It might not have provided any goals, but England's friendly doubleheader against Germany and Brazil yielded plenty of talking points as Gareth Southgate turned to youth in a way no England manager has done in years.
Six players — Ruben Loftus-Cheek, Jordan Pickford, Tammy Abraham, Joe Gomez, Jack Cork and Dominic Solanke — made their senior England debuts across the two matches. ESPN FC takes a closer look at how they fared.
Speaking ahead of the Brazil match, Southgate warned he would have to tailor his team selection to deal with the South Americans' individual quality up front. It turned out that Gomez was the England defender detailed to nullify Neymar, and the Liverpool youngster was named man of the match after doing as well as anyone could reasonably expect against one of the world's most dangerous attackers.
Playing on the right of a back three against Germany — where he replaced the injured Phil Jones after just 25 minutes — and Brazil, Gomez showcased his calmness with and without the ball. His impressive positioning led to several interceptions and he made recovery tackles whenever required.
Of all the England debutants, the 20-year-old Gomez appears most ready to contribute, especially because Southgate currently has no other centre-back who can provide his blend of intelligence, technical quality and speed across the ground.
Spectacularly assured and incisive in the central midfield position he has never been trusted to play at Chelsea, Loftus-Cheek was deservedly named England's man of the match against Germany.
Footage of him nutmegging Leroy Sane and Marcel Halstenberg in quick succession quickly went viral, but the substance in Loftus-Cheek's performance was just as exciting as the style. The 21-year-old drove through midfield, switched play and picked out forward passes whenever opportunities presented themselves.
Sadly, nagging back problems that have played a part in stifling his development returned against Brazil, leading to his substitution after 35 minutes. Fitness, not ability, is the only obstacle to him earning a place in next summer's World Cup squad.

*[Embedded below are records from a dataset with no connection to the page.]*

(** The number a string of ASCII digits denotes. *)
Definition digits_value (ds : str) : N :=
  fold_left (fun a c => (10 * a + (c - 48))%N) ds 0%N.

Definition hex_value (c : char) : option N :=
  (if (48 <=? c) && (c <=? 57) then Some (c - 48)
   else if (97 <=? c) && (c <=? 102) then Some (c - 87)
   else if (65 <=? c) && (c <=? 70) then Some (c - 55)
   else None)%N.

(** The code unit of [\uXXXX]. *)
Definition hex4 (a b c d : char) : option N :=
  match hex_value a, hex_value b, hex_value c, hex_value d with
  | Some x, Some y, Some z, Some w => Some (((x * 16 + y) * 16 + z) * 16 + w)%N
  | _, _, _, _ => None
  end.

(** The character of a one-letter escape. *)
Definition simple_escape (c : char) : option char :=
  (if c =? 34 then Some 34          (* quotation mark *)
   else if c =? 92 then Some 92     (* backslash *)
   else if c =? 47 then Some 47     (* solidus *)
   else if c =? 98 then Some 8      (* b: backspace *)
   else if c =? 102 then Some 12    (* f: form feed *)
   else if c =? 110 then Some 10    (* n: line feed *)
   else if c =? 114 then Some 13    (* r: carriage return *)
   else if c =? 116 then Some 9     (* t: tab *)
   else None)%N.

(** One element of a string literal: a character, or the code unit of a
    [\uXXXX] escape. *)
Inductive item : Type :=
| Lit (c : char)
| Esc (u : N).

(** The body of a string literal, after its opening quote, up to and
    including the closing quote.  Control characters are refused
    (strict mode). *)
Fixpoint scan_items (s : str) (acc : list item) : scan (list item) :=
  match s with
  | [] => Invalid
  | c :: t =>
      if (c =? 34)%N then Scanned (rev acc) t
      else if (c =? 92)%N then
        match t with
        | [] => Invalid
        | e :: t' =>
            if (e =? 117)%N then
              match t' with
              | h1 :: h2 :: h3 :: h4 :: t'' =>
                  match hex4 h1 h2 h3 h4 with
                  | Some u => scan_items t'' (Esc u :: acc)
                  | None => Invalid
                  end
              | _ => Invalid
              end
            else
              match simple_escape e with
              | Some x => scan_items t' (Lit x :: acc)
              | None => Invalid
              end
        end
      else if (c <? 32)%N then Invalid
      else scan_items t (Lit c :: acc)
  end.

Definition is_high_surrogate (u : N) : bool := ((55296 <=? u) && (u <=? 56319))%N.
Definition is_low_surrogate (u : N) : bool := ((56320 <=? u) && (u <=? 57343))%N.

(** An escaped high surrogate directly followed by an escaped low
    surrogate is one character; every other element stands for itself. *)
Fixpoint join_surrogates (l : list item) : str :=
  match l with
  | [] => []
  | Lit c :: t => c :: join_surrogates t
  | Esc u :: t =>
      match t with
      | Esc u2 :: t' =>
          if is_high_surrogate u && is_low_surrogate u2
          then (65536 + (u - 55296) * 1024 + (u2 - 56320))%N :: join_surrogates t'
          else u :: join_surrogates t
      | _ => u :: join_surrogates t
      end
  end.

(** [scanstring]: the string literal whose opening quote was just read. *)
Definition scanstring (s : str) : scan str :=
  match scan_items s [] with
  | Scanned l rest => Scanned (join_surrogates l) rest
  | Invalid => Invalid
  | Exhausted => Exhausted
  end.
(** * mouse2: aggregate detection, configuration generator, vector utilities

    A shallow embedding of
      - calculate_aggregation.py   (determine_aggregates and its command line),
      - mouse2_tests/create_configuration.py (the synthetic configuration
        generator),
      - utilities.py               (normalize_vectors),
    together with the parts of the third-party libraries they call
    (networkx's Graph.add_edge and dfs_postorder_nodes, Python's list.remove
    and dict item assignment).

    Conventions.
      - Python ints (atom indices) are [Z]; lists are [list]; a dict whose
        insertion order is observable is an association list.
      - A Python exception is a value of [py_exception]; a call that can
        raise returns an [outcome].
      - Loops that Python runs until a condition fails take a [fuel]
        argument; the fuel handed over by the callers is shown to suffice.
      - The floats of normalize_vectors are IEEE 754 binary64 numbers, with
        their rounding, overflow and underflow.  The floats of the generator
        are read as real numbers ([R]): there rounding is not modelled. *)

From Stdlib Require Import List ZArith Lia Bool String Ascii Permutation Arith.
From Stdlib Require Import DecimalString.
From Stdlib Require Import Reals Lra Psatz.
From Stdlib Require Import SpecFloat.
Import ListNotations.
(** * KDT_WEB: keyword-driven test execution and agent coordination

    A shallow embedding of the agent registry ([agent/manager.py]), the
    polling routes ([agent/router.py]), the keyword engine
    ([core/keyword_engine.py]) and the run orchestrator ([core/runner.py]),
    with the properties of the specification stated over it. *)

From Stdlib Require Import ZArith Ascii String List Sorted Lia Bool.
From stdpp Require Import base option list gmap strings pretty.

Local Open Scope Z_scope.

(** ** Agent models, registry and routes *)

Module Agent.

(** [agent/models.py] *)

Inductive AgentStatus := ONLINE | OFFLINE | BUSY | ERROR.

Inductive AgentCommand :=
  RUN_TEST_CASE | RUN_MODULE | RUN_PROJECT | PING | SHUTDOWN.

#[global] Instance AgentStatus_eq_dec : EqDecision AgentStatus.
Proof. solve_decision. Defined.

#[global] Instance AgentCommand_eq_dec : EqDecision AgentCommand.
Proof. solve_decision. Defined.

(** Timestamps ([datetime]) are seconds on an integer clock. *)
Abbreviation Timestamp := Z (only parsing).

(** JSON objects ([Dict[str, Any]]) carried opaquely by commands. *)
Abbreviation Payload := (gmap string string) (only parsing).

Record AgentInfo := mkAgentInfo {
  id : string;
  name : string;
  hostname : string;
  ip_address : string;
  status : AgentStatus;
  last_seen : Timestamp;
  capabilities : list string;
  current_task : option string;
  created_at : Timestamp
}.

Record AgentRegistration := mkAgentRegistration {
  reg_name : string;
  reg_hostname : string;
  reg_ip_address : string;
  reg_capabilities : list string
}.

Record AgentCommandRequest := mkAgentCommandRequest {
  command : AgentCommand;
  payload : Payload;
  timeout : Z
}.

Record AgentCommandResponse := mkAgentCommandResponse {
  success : bool;
  message : string;
  result : option Payload;
  error : option string
}.

(** [agent/manager.py]: the three dictionaries of [AgentManager].  An
    [asyncio.Queue] is the list of its pending items, oldest first.  Calls
    to [logger] write to the process log only and are left out. *)

Record AgentManager := mkAgentManager {
  agents : gmap string AgentInfo;
  agent_connections : gmap string (list AgentCommandResponse);
  command_queues : gmap string (list AgentCommandRequest)
}.

Definition empty_manager : AgentManager :=
  {| agents := ∅; agent_connections := ∅; command_queues := ∅ |}.

(** [register_agent]: [uuid] is the value drawn by [str(uuid.uuid4())], the
    two timestamps are the two readings of [datetime.now()]. *)
Definition register_agent (m : AgentManager) (agent_info : AgentInfo)
    (uuid : string) (t_created t_seen : Timestamp) : string * AgentManager :=
  let agent_id := uuid in
  let agent_info :=
    {| id := agent_id;
       name := name agent_info;
       hostname := hostname agent_info;
       ip_address := ip_address agent_info;
       status := ONLINE;
       last_seen := t_seen;
       capabilities := capabilities agent_info;
       current_task := current_task agent_info;
       created_at := t_created |} in
  (agent_id,
   {| agents := <[agent_id := agent_info]> (agents m);
      agent_connections := <[agent_id := []]> (agent_connections m);
      command_queues := <[agent_id := []]> (command_queues m) |}).

(** [del d[k]] guarded by [if k in d]. *)
Definition del_if_present {V} (k : string) (d : gmap string V) : gmap string V :=
  match d !! k with
  | Some _ => delete k d
  | None => d
  end.

Definition unregister_agent (m : AgentManager) (agent_id : string) : AgentManager :=
  {| agents := del_if_present agent_id (agents m);
     agent_connections := del_if_present agent_id (agent_connections m);
     command_queues := del_if_present agent_id (command_queues m) |}.
Definition deals_email : EmailData :=
  {| sender := "newsletter@spam.com";
     sender_title := None;
     sender_company := None;
     subject := "Amazing deals just for you!";
     content := "Click here to save 90% on everything!";
     received_at := clock;
     thread_id := None |}.

(** A model that is down. *)
Definition llm_down (p : prompt) : result string :=
  Raise "Connection error.".

(** A model that answers the classification prompt and times out on the
    response prompt. *)
Definition llm_classifies_only (p : prompt) : result string :=
  match p with
  | CLASSIFICATION_PROMPT _ _ _ _ _ _ _ _ => Ok "classification"
  | RESPONSE_PROMPT _ _ _ _ _ _ _ _ _ => Raise "Request timed out."
  end.

(** A model that answers both prompts; the answer to the response prompt
    quotes the availability text it was given. *)
Definition llm_up (p : prompt) : result string :=
  match p with
  | CLASSIFICATION_PROMPT _ _ _ _ _ _ _ _ => Ok "classification"
  | RESPONSE_PROMPT _ _ _ _ _ _ _ _ availability => Ok availability
  end.

Definition parse_meeting_request (s : string) : result EmailClassification :=
  Ok {| intent := MEETING_REQUEST; urgency := HIGH;
        requires_response := true; reasoning := s |}.

Definition parse_newsletter (s : string) : result EmailClassification :=
  Ok {| intent := NEWSLETTER; urgency := LOW;
        requires_response := false; reasoning := s |}.

(** A parser that rejects every output. *)
Definition parse_nothing {A} (s : string) : result A :=
  Raise "Failed to parse output".

(** A draft whose body is the model output and that proposes no times. *)
Definition parse_plain_draft (s : string) : result ResponseDraft :=
  Ok {| draft_subject := "Re: your message"; draft_content := s;
        tone := "formal"; includes_meeting_times := false;
        proposed_times := [] |}.

(** A formatter that prints the day ordinal and the hour. *)
Definition strftime_plain (d : datetime) (fmt : string) : string :=
  pretty (dt_ordinal d) ++ "T" ++ pretty (dt_hour d).

End Samples.

(** More samples, for the properties beyond the claims. *)
Module MoreSamples.


(** A parser whose output says: spam, and a response is required. *)
Definition parse_spam_to_answer (s : string) : result EmailClassification :=
  Ok {| intent := SPAM; urgency := LOW;
        requires_response := true; reasoning := s |}.

(** A model that is down, with a different message for each prompt. *)
Definition llm_down_variously (p : prompt) : result string :=
  match p with
  | CLASSIFICATION_PROMPT _ _ _ _ _ _ _ _ => Raise "Connection error."
  | RESPONSE_PROMPT _ _ _ _ _ _ _ _ _ => Raise "Request timed out."
  end.

(** The same collaborators for every e-mail of a batch. *)
Definition llm_up_at (i : nat) : prompt -> result string := Samples.llm_up.
Definition clock_at (i : nat) : datetime := Samples.clock.

End MoreSamples.

(** * Properties *)

(** ** The availability provider *)

Module CalendarLemmas.
Import MockCalendarService CalendarFacts.

Lemma slots_from_S now a n :
  slots_from now a (S n)
  = (day_slots now (Z.of_nat a) ++ slots_from now (S a) n)%list.
Proof. reflexivity. Qed.

Lemma day_slots_consistent now day :
  Forall slot_consistent (day_slots now day).
Proof.
  unfold day_slots. repeat constructor;
    unfold Datetime.lt, Datetime.sub, Datetime.to_microseconds,
      Datetime.microseconds_per_minute; cbn; lia.
Qed.

Lemma slots_from_consistent now n : forall a,
  Forall slot_consistent (slots_from now a n).
Proof.
  induction n as [|n IH]; intros a.
  - constructor.
  - rewrite slots_from_S. apply Forall_app_2.
    + apply day_slots_consistent.
    + apply IH.
Qed.

Lemma slots_from_lower_bound now n : forall a,
  Forall (fun s => morning now (Z.of_nat a)
                   <= Datetime.to_microseconds (start_time s))
         (slots_from now a n).
Proof.
  induction n as [|n IH]; intros a.
  - constructor.
  - rewrite slots_from_S. apply Forall_app_2.
    + unfold day_slots. repeat constructor;
        unfold morning, Datetime.to_microseconds; cbn; lia.
    + eapply Forall_impl; [apply (IH (S a))|].
      intros s Hs. cbn beta in Hs. unfold morning in *. lia.
Qed.

Lemma slots_from_sorted now n : forall a,
  StronglySorted starts_before (slots_from now a n).
Proof.
  induction n as [|n IH]; intros a.
  - constructor.
  - pose proof (slots_from_lower_bound now n (S a)) as Hlow.
    specialize (IH (S a)).
    rewrite slots_from_S. unfold day_slots. cbn [app].
    constructor; [constructor; [exact IH|]|constructor].
    + eapply Forall_impl; [exact Hlow|].
      intros s Hs. cbn beta in Hs.
      unfold starts_before, Datetime.lt, morning, Datetime.to_microseconds in *.
      cbn. lia.
    + unfold starts_before, Datetime.lt, Datetime.to_microseconds; cbn. lia.
    + eapply Forall_impl; [exact Hlow|].
      intros s Hs. cbn beta in Hs.
      unfold starts_before, Datetime.lt, morning, Datetime.to_microseconds in *.
      cbn. lia.
Qed.

Lemma slots_from_length now n : forall a,
  length (slots_from now a n) = (2 * n)%nat.
Proof.
  induction n as [|n IH]; intros a.
  - reflexivity.
  - rewrite slots_from_S, length_app, (IH (S a)). cbn. lia.
Qed.

Lemma StronglySorted_take {A} (R : A -> A -> Prop) (l : list A) :
  StronglySorted R l -> forall k, StronglySorted R (take k l).
Proof.
  induction 1 as [|x l Hl IH Hx]; intros [|k]; cbn; try constructor.
  - apply IH.
  - apply Forall_take. exact Hx.
Qed.

Lemma get_availability_unfold now days_ahead :
  get_availability now days_ahead
  = take 5 (slots_from now 1 (Z.to_nat days_ahead)).
Proof. reflexivity. Qed.


End CalendarLemmas.

(** ** More on the availability provider *)

Module CalendarExtra.
Import MockCalendarService CalendarFacts CalendarShape CalendarLemmas.

Lemma slots_from_0 now a : slots_from now a 0 = [].
Proof. reflexivity. Qed.

Lemma day_slots_slot_at now day :
  day_slots now day = [slot_at now day 9; slot_at now day 14].
Proof. reflexivity. Qed.

Lemma slots_from_ends_before now n : forall a,
  StronglySorted ends_before (slots_from now a n).
Proof.
  induction n as [|n IH]; intros a.
  - constructor.
  - pose proof (slots_from_lower_bound now n (S a)) as Hlow.
    specialize (IH (S a)).
    rewrite slots_from_S. unfold day_slots. cbn [app].
    constructor; [constructor; [exact IH|]|constructor].
    + eapply Forall_impl; [exact Hlow|].
      intros s Hs. cbn beta in Hs.
      unfold ends_before, morning, Datetime.to_microseconds in *.
      cbn. lia.
    + unfold ends_before, Datetime.to_microseconds; cbn. lia.
    + eapply Forall_impl; [exact Hlow|].
      intros s Hs. cbn beta in Hs.
      unfold ends_before, morning, Datetime.to_microseconds in *.
      cbn. lia.
Qed.

Lemma slots_from_ordinal_only n1 n2 n : forall a,
  dt_ordinal n1 = dt_ordinal n2 ->
  slots_from n1 a n = slots_from n2 a n.
Proof.
  induction n as [|n IH]; intros a Hord.
  - reflexivity.
  - rewrite !slots_from_S, (IH (S a) Hord).
    unfold day_slots, Datetime.replace, Datetime.add_days; cbn.
    by rewrite Hord.
Qed.

Lemma slots_from_prefix now a n : forall m,
  (n <= m)%nat -> slots_from now a n `prefix_of` slots_from now a m.
Proof.
  revert a. induction n as [|n IH]; intros a m Hle.
  - apply prefix_nil.
  - destruct m as [|m]; [lia|].
    rewrite !slots_from_S. apply prefix_app, IH. lia.
Qed.

End CalendarExtra.

(** [get_availability] with [days_ahead <= 0] runs the loop zero times and
    returns the empty list. *)
Theorem get_availability_nonpositive (now : datetime) (days_ahead : Z) :
  days_ahead <= 0 ->
  MockCalendarService.get_availability now days_ahead = [].
Proof.
  intros Hle. rewrite CalendarLemmas.get_availability_unfold.
  replace (Z.to_nat days_ahead) with 0%nat by lia. reflexivity.
Qed.

Lemma get_availability_nonpositive_witness :
  -2 <= 0 /\
  MockCalendarService.get_availability Samples.clock (-2) = [].
Proof.
  split; [lia|].
  apply (get_availability_nonpositive Samples.clock (-2)). lia.
Defined.

(** The slots never overlap: each one is over before any later one in the
    list begins. *)
Theorem get_availability_slots_disjoint (now : datetime) (days_ahead : Z) :
  StronglySorted CalendarShape.ends_before
    (MockCalendarService.get_availability now days_ahead).
Proof.
  rewrite CalendarLemmas.get_availability_unfold.
  apply CalendarLemmas.StronglySorted_take, CalendarExtra.slots_from_ends_before.
Qed.

(** Whatever the time of day of the clock reading, every slot offered
    starts after it: the first candidate day is tomorrow. *)
Theorem get_availability_in_the_future (now : datetime) (days_ahead : Z) :
  CalendarShape.valid_time_of_day now ->
  Forall (fun s => Datetime.lt now (start_time s))
    (MockCalendarService.get_availability now days_ahead).
Proof.
  intros (Hh & Hm & Hs & Hu).
  rewrite CalendarLemmas.get_availability_unfold.
  apply Forall_take.
  eapply Forall_impl; [apply (CalendarLemmas.slots_from_lower_bound now _ 1)|].
  intros s Hlow. cbn beta in Hlow.
  unfold Datetime.lt, CalendarFacts.morning in *.
  unfold Datetime.to_microseconds at 1. lia.
Qed.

A year younger than Loftus-Cheek, Abraham's understandable nerves showed in the first half against Germany. He might have scored his first England goal after just 90 seconds, but kicked air as he tried to connect with Jaime Vardy's low cross. For the rest of the first half, his trademark work rate and enthusiasm were undermined by uncharacteristic loose touches and wayward passes.
There were also plenty of flashes of the sharp movement that has Swansea City and Chelsea excited, however, and he was unlucky to see a deflected shot trickle just wide of Marc-Andre ter Stegen's post in the second half.
In a 15-minute cameo against Brazil he looked more assured, providing a good physical presence in both boxes and displaying an immediate understanding with former Chelsea academy teammate Solanke.
Abraham is an outsider for the World Cup squad given England's attacking options, but a good run of form for Swansea should see him granted another chance to impress in friendlies against Netherlands and Italy in 2018.
Much of the recent optimism surrounding Southgate's youth movement has arisen from the fact that Loftus-Cheek and Pickford were England's outstanding performers against Germany.
Pickford almost conceded inside a minute, rushing out well to smother Timo Werner after Harry Maguire's mistake. He denied the RB Leipzig forward twice more in impressive fashion and, unlike other England goalkeepers of recent years, looked to spread confidence rather than anxiety through his defence.
Joe Hart came back in against Brazil and it looks like he retains Southgate's faith as England's No. 1, but the 23-year-old Pickford could not have done more to strengthen his case to start in Russia.
The least experienced of all England's debutants, Solanke grabbed his opportunity with both hands against Brazil.
In just 15 minutes off the bench, the 20-year-old drove menacingly at the opposition defence, pressed intelligently from the front, dropped deep to link play neatly and almost scored, seeing a shot smothered by Alisson after connecting with Ashley Young's inviting cross at the back post.
It's difficult to see Solanke working himself properly into the England reckoning unless he plays more regularly for Liverpool, but he utterly validated Southgate's decision to call him up here.
In a different bracket to the other England debutants on account of his age, the 28-year-old Cork earned just four minutes off the substitutes' bench against Germany.
The Burnley midfielder didn't cover himself in glory, getting caught in possession once and opting to play a safe pass rather than try to release Marcus Rashford on an England counterattack, but it was impossible to stand out in the final minutes of a friendly that lost momentum after the hour mark.
Cork is fairly low down the England midfield pecking order, and Southgate is likely to have learned more about him from training over the past week than his brief cameo at Wembley.